В одном пропагандисты Короны и Тифштадта соглашались между собой: эта Тьма будет непохожа на все остальные. Она станет первой, которую подвергнет прямой атаке наука — служанка войны. Пока миллионы гражданских укрывались в тихих гаванях тысяч глубин, армии обеих сторон продолжали сражаться. Зачастую битвы проходили в открытых трещинах, разогретых паром. Но решающие сражения разворачивались под землей, в туннелях, прорытых глубоко под линией фронта в обе стороны. Там, где они пересекались, начинался яростный поединок механического оружия и отравляющих газов. Там, где они не пересекались, возведение туннелей продолжалось ярд за ярдом, день за днем, в меловых скалах Восточного фронта, еще долго после того, как на поверхности отгремели все битвы.
Через пять лет после Сошествия Мрака кампанию на Востоке продолжали только представители технической элиты — у Короны их насчитывалось, быть может, тысяч десять.
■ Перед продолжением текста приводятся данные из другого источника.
Definition IsWriteClass (name : string) : bool :=
  let local := local_name (ToLower name) in
  if hasDangerSubstring local then true
  else if hasSnakeCaseVerbWord local then true
  else hasCamelCaseVerbPrefix (local_name name).

Example writeclass_samples :
  map IsWriteClass ["github__create_issue"; "github__createIssue"; "info_purge_logs"; "a__setup"; "a__assets";
                    "notion__archive_page"; "x__address"; "github__list_issues"] =
  [true; true; true; false; false; true; false; false].
Proof. vm_compute. reflexivity. Qed.

(** ** The context of a call *)

Record WorkerWorkspaceGrant := {
  wg_WorkspaceID : string; wg_WorkspaceName : string; wg_RootPath : string; wg_Access : string }.

Record workerWorkspaceAccessContext := {
  PreferredWorkspaceID : string; PreferredRootPath : string; Grants : list WorkerWorkspaceGrant }.

Record Ctx := {
  internalToolCall : bool;
  internalCodeModeCall : bool;
  executionID : string;
  skillID : string;
  skillAllowlist : option (list string);
  workerToolAllowlist : option (list string);
  workerCapability : option CapabilityProfile;
  workerFilesystemScope : option Scope;
  inProcessWorkerCall : bool;
  workerWorkspaceAccess : option workerWorkspaceAccessContext;
  adminTrust : AdminTrust;
  browserSessionID : string }.

Definition Background : Ctx := {|
  internalToolCall := false; internalCodeModeCall := false; executionID := ""; skillID := "";
  skillAllowlist := None; workerToolAllowlist := None; workerCapability := None; workerFilesystemScope := None;
  inProcessWorkerCall := false; workerWorkspaceAccess := None; adminTrust := AdminTrustNone;
  browserSessionID := "" |}.

(** The identity and the scopes of a call, kept by every setter below. *)
Definition with_flags (internal codemode : bool) (exec : string) (trust : AdminTrust) (sid : string) (c : Ctx) : Ctx := {|
  internalToolCall := internal; internalCodeModeCall := codemode; executionID := exec;
  skillID := skillID c; skillAllowlist := skillAllowlist c; workerToolAllowlist := workerToolAllowlist c;
  workerCapability := workerCapability c; workerFilesystemScope := workerFilesystemScope c;
  inProcessWorkerCall := inProcessWorkerCall c; workerWorkspaceAccess := workerWorkspaceAccess c;
  adminTrust := trust; browserSessionID := sid |}.

Definition withInternalToolCall (c : Ctx) : Ctx :=
  with_flags true (internalCodeModeCall c) (executionID c) (adminTrust c) (browserSessionID c) c.

Definition withInternalCodeModeCall (c : Ctx) : Ctx :=
  let c := withInternalToolCall c in
  with_flags (internalToolCall c) true (executionID c) (adminTrust c) (browserSessionID c) c.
Даже в такой глубине температуры уже упали ниже точки замерзания. Свежий воздух циркулировал по туннелям, проходя через обогреваемые фораменами печи. Вскоре замерзнут последние воздушные колодцы.
— Мы уже почти десять дней не регистрируем никакой активности на стороне Тифштадта. Командование копателей не устает себя поздравлять.
Генерал Гринвал сунул в пасть ароматический шарик и громко хрустнул им. Начальник Аккорд-разведки никогда не слыл великим дипломатом, а за последние дни сделался совершенно несносен. Он был стар, и хотя условия в Ставке были самые благоприятные для жизни на всей планете, близость экстремальной фазы чувствовалась и тут. В бункерах рядом с Королевской Глубиной бодрствовали еще пятьдесят сотрудников. С каждым часом воздух становился еще более спертым. Гринвал избавился от своей внушительной библиотеки более года назад, и теперь его кабинет состоял из щели двадцать на десять на четыре фута в мертвой зоне над жилой секцией. Стены крохотной комнатки были увешаны картами, стол завален телетайпными лентами — донесениями сверху. Беспроволочный телеграф окончательно отказал семьдесят дней назад. В последний год радисты Короны активно экспериментировали со все более и более мощными передатчиками, надеясь, что сумеют обеспечить какую-никакую радиосвязь до самого конца; но нет, остались только телеграфная связь и радио в зоне видимости. Гринвал посмотрел на свою посетительницу: скорее всего, последнего визитера Ставки на следующие двести с хвостиком лет.